Problem to solve:
Only lines that contain the word "gzip" belong in the answer; copy them from the records below.

=== Supplied material ===

(* ===== verification/ShellConf.v ===== *)
(** * Configuration of the fake shell: [modules/fakeshell/conf/config.go] and
    [modules/opt.go].

    A Go map is a [gmap]; where the code ranges over one, the iteration order is
    an argument: a list of its pairs in any order. *)
From Stdlib Require Import Ascii String ZArith Lia.
From stdpp Require Import base gmap strings list.
From S2P Require Import Prelude GoStrings.
Local Open Scope Z_scope.

Record EnvConfig := mkEnvConfig {
  User : gostring;
  Home : gostring;
  OS : gostring;
  Kernel : gostring;
  HostName : gostring;
  GenerateEnv : bool;
  Envs : gmap gostring gostring
}.

Record LogConfig := mkLogConfig {
  logEnable : bool;
  logPath : gostring;
  Compress : gostring
}.

Record FakeshellConfig := mkFakeshellConfig {
  Enable : bool;
  envConfig : EnvConfig;
  rootFS : gostring;
  logConfig : LogConfig
}.

Definition DefaultLogPath : gostring := go "./sessions".

(** ** Options given on the command line (modules/opt.go) *)
Record Opt := mkOpt { optModule : gostring; optKey : gostring; optValue : gostring }.

Definition ErrFailParseOpt : gostring := go "fail to parse opt".

Definition ParseOpt (opt : gostring) : res Opt :=
  match SplitN opt "=" 2 with
  | [key; value] =>
      let '(module, key) := match IndexByte key "." with
                            | Some idx => (take idx key, drop (S idx) key)
                            | None => ([], key)
                            end in
      Ok (mkOpt (TrimSpace module) (TrimSpace key) (TrimSpace value))
  | _ => Err (errors_New (ErrFailParseOpt ++ go ": option must be 'module.key=value'"))
  end.

(** ** Defaults *)
Definition EnvConfig_FillDefault (c : EnvConfig) : EnvConfig :=
  mkEnvConfig (if User c =s [] then go "root" else User c) (Home c)
    (if OS c =s [] then go "FairyOS" else OS c)
    (if Kernel c =s [] then go "ctOS 3.1" else Kernel c) (HostName c) true (Envs c).

Definition FillDefault (c : FakeshellConfig) : FakeshellConfig :=
  mkFakeshellConfig (Enable c) (EnvConfig_FillDefault (envConfig c)) (rootFS c) (logConfig c).

Section Conf.
Context `{UnicodeTables}.

(** One iteration of the loop over the configured variables. *)
Definition add_env (envs : gmap gostring gostring) (kv : gostring * gostring)
  : gmap gostring gostring :=
  let envs := match envs !! ToUpper (fst kv) with
              | Some _ => delete (ToUpper (fst kv)) envs
              | None => envs
              end in
  <[fst kv := snd kv]> envs.

Definition defaultEnv (c : EnvConfig) : gmap gostring gostring :=
  list_to_map [(go "USER", User c); (go "HOME", Home c); (go "NAME", HostName c); (go "PWD", Home c)].

(** [range_Envs]: the pairs of [c.Envs] in the order the range visits them. *)
Definition CheckAndFill (range_Envs : list (gostring * gostring)) (c : EnvConfig) : EnvConfig :=
  let home := if Home c =s []
              then (if User c =s go "root" then go "/root" else go "/home/" ++ User c)
              else Home c in
  let c := mkEnvConfig (User c) home (OS c) (Kernel c) (HostName c) (GenerateEnv c) (Envs c) in
  if GenerateEnv c
  then mkEnvConfig (User c) home (OS c) (Kernel c) (HostName c) true
         (fold_left add_env range_Envs (defaultEnv c))
  else c.

Fixpoint rejectControlChars_at (i : nat) (s : gostring) : res unit :=
  match s with
  | [] => Ok tt
  | b :: t =>
      if (b =c "/") || (b =c chBS) then rejectControlChars_at (S i) t
      else if (bv b <? 32) || (bv b =? 127)
      then Err (errors_New (go "path contains a control character at index " ++ Itoa (Z.of_nat i)))
      else rejectControlChars_at (S i) t
  end.
Definition rejectControlChars (s : gostring) : res unit := rejectControlChars_at 0 s.

Definition validateLogConfig (lc : LogConfig) : res LogConfig :=
  let lc := mkLogConfig (logEnable lc)
              (if logPath lc =s [] then DefaultLogPath else logPath lc) (Compress lc) in
  if negb (logEnable lc) then Ok lc
  else match rejectControlChars (logPath lc) with
  | Err e => Err (errors_wrap (go "fakeshell: log path " ++ Quote (logPath lc) ++ go ": ") e)
  | Ok _ =>
      let c := ToLower (Compress lc) in
      if (c =s []) || (c =s go "gzip")
      then Ok (mkLogConfig (logEnable lc) (logPath lc) c)
      else Err (errors_New (go "fakeshell: log compress " ++ Quote (Compress lc)
                ++ go " is not supported; only " ++ [chDQ; chDQ] ++ go " or " ++ [chDQ]
                ++ go "gzip" ++ [chDQ] ++ go " are allowed"))
  end.

(** [filepath.Ext] on a slash-separated path. *)
Definition Ext (p : gostring) : gostring :=
  match LastIndexByte p "." with
  | Some i => if ContainsByte (drop i p) "/" then [] else drop i p
  | None => []
  end.

Definition TrimSuffix (s suf : gostring) : gostring :=
  if HasSuffix s suf then take (length s - length suf) s else s.

Definition isSupportedArchiveExt (name : gostring) : bool :=
  let lower := ToLower (Ext name) in
  if (lower =s go ".tar") || (lower =s go ".zip") then true
  else if (lower =s go ".gz") && (ToLower (Ext (TrimSuffix name (Ext name))) =s go ".tar") then true
  else lower =s go ".tgz".

(** What [os.Lstat] reports of a path: the mode bits the code tests. *)
Record file_mode := mkMode {
  modeSymlink : bool;
  modeSpecial : bool;  (* device, named pipe, socket or irregular *)
  modeDir : bool;
  modeRegular : bool
}.

Definition validateRootFSConfig (Lstat : gostring -> res file_mode) (root : gostring) : res unit :=
  let quoted := go "fakeshell: rootfs " ++ Quote root in
  if root =s [] then Ok tt
  else match rejectControlChars root with
  | Err e => Err (errors_wrap (quoted ++ go ": ") e)
  | Ok _ =>
      match Lstat root with
      | Err e => Err (errors_wrap (quoted ++ go " is not accessible: ") e)
      | Ok mode =>
          if modeSymlink mode then Err (errors_New (quoted ++ go " is a symlink, not allowed"))
          else if modeSpecial mode
          then Err (errors_New (quoted ++ go " is a special file, not allowed"))
          else if modeDir mode then Ok tt
          else if negb (modeRegular mode)
          then Err (errors_New (quoted ++ go " is not a regular file or directory"))
          else if negb (isSupportedArchiveExt root)
          then Err (errors_New (quoted ++ go " has unsupported type; want a directory or one of .tar, .tar.gz, .tgz, .zip"))
          else Ok tt
      end
  end.

Definition CheckAndFillConfig (Lstat : gostring -> res file_mode)
    (range_Envs : list (gostring * gostring)) (c : FakeshellConfig) : res FakeshellConfig :=
  let env := CheckAndFill range_Envs (envConfig c) in
  _ ← validateRootFSConfig Lstat (rootFS c);
  lc ← validateLogConfig (logConfig c);
  Ok (mkFakeshellConfig (Enable c) env (rootFS c) lc).

Definition boolFromStr (s : gostring) : bool :=
  let l := ToLower s in
  if (l =s go "true") || (l =s go "1") then true
  else if (l =s go "false") || (l =s go "0") || (l =s []) then false
  else match Atoi s with
       | Some i => negb (i =? 0)
       | None => false
       end.

(** [EnvConfig.mergeOption]: the new configuration and whether the key is known. *)
Definition mergeOption (c : EnvConfig) (key value : gostring) : EnvConfig * bool :=
  let k := ToLower key in
  if k =s go "user" then
    (mkEnvConfig value (Home c) (OS c) (Kernel c) (HostName c) (GenerateEnv c) (Envs c), true)
  else if k =s go "home" then
    (mkEnvConfig (User c) value (OS c) (Kernel c) (HostName c) (GenerateEnv c) (Envs c), true)
  else if k =s go "os" then
    (mkEnvConfig (User c) (Home c) value (Kernel c) (HostName c) (GenerateEnv c) (Envs c), true)
  else if k =s go "kernel" then
    (mkEnvConfig (User c) (Home c) (OS c) value (HostName c) (GenerateEnv c) (Envs c), true)
  else if k =s go "hostname" then
    (mkEnvConfig (User c) (Home c) (OS c) (Kernel c) value (GenerateEnv c) (Envs c), true)
  else if k =s go "genenv" then
    (mkEnvConfig (User c) (Home c) (OS c) (Kernel c) (HostName c) (boolFromStr value) (Envs c), true)
  else if (k =s go "envs") || (k =s go "env") then
    let parts := SplitN value "=" 2 in
    let name := match parts with p :: _ => TrimSpace p | [] => [] end in
    let v := match parts with _ :: p :: _ => TrimSpace p | _ => [] end in
    let envs := if name =s [] then Envs c else <[name := v]> (Envs c) in
    (mkEnvConfig (User c) (Home c) (OS c) (Kernel c) (HostName c) (GenerateEnv c) envs, true)
  else (c, false).

Definition MergeOptions (c : FakeshellConfig) (opt : Opt) : FakeshellConfig * bool :=
  if negb (ToLower (optModule opt) =s go "fakeshell") then (c, false)
  else
    let k := ToLower (optKey opt) in
    if k =s go "enable" then
      (mkFakeshellConfig (boolFromStr (optValue opt)) (envConfig c) (rootFS c) (logConfig c), true)
    else if k =s go "rootfs" then
      (mkFakeshellConfig (Enable c) (envConfig c) (optValue opt) (logConfig c), true)
    else if HasPrefix (optKey opt) (go "env.") then
      let '(env, ok) := mergeOption (envConfig c) (TrimPrefix (optKey opt) (go "env.")) (optValue opt) in
      (mkFakeshellConfig (Enable c) env (rootFS c) (logConfig c), ok)
    else (c, false).
End Conf.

===

Written solution:
      if (c =s []) || (c =s go "gzip")
                ++ go "gzip" ++ [chDQ] ++ go " are allowed"))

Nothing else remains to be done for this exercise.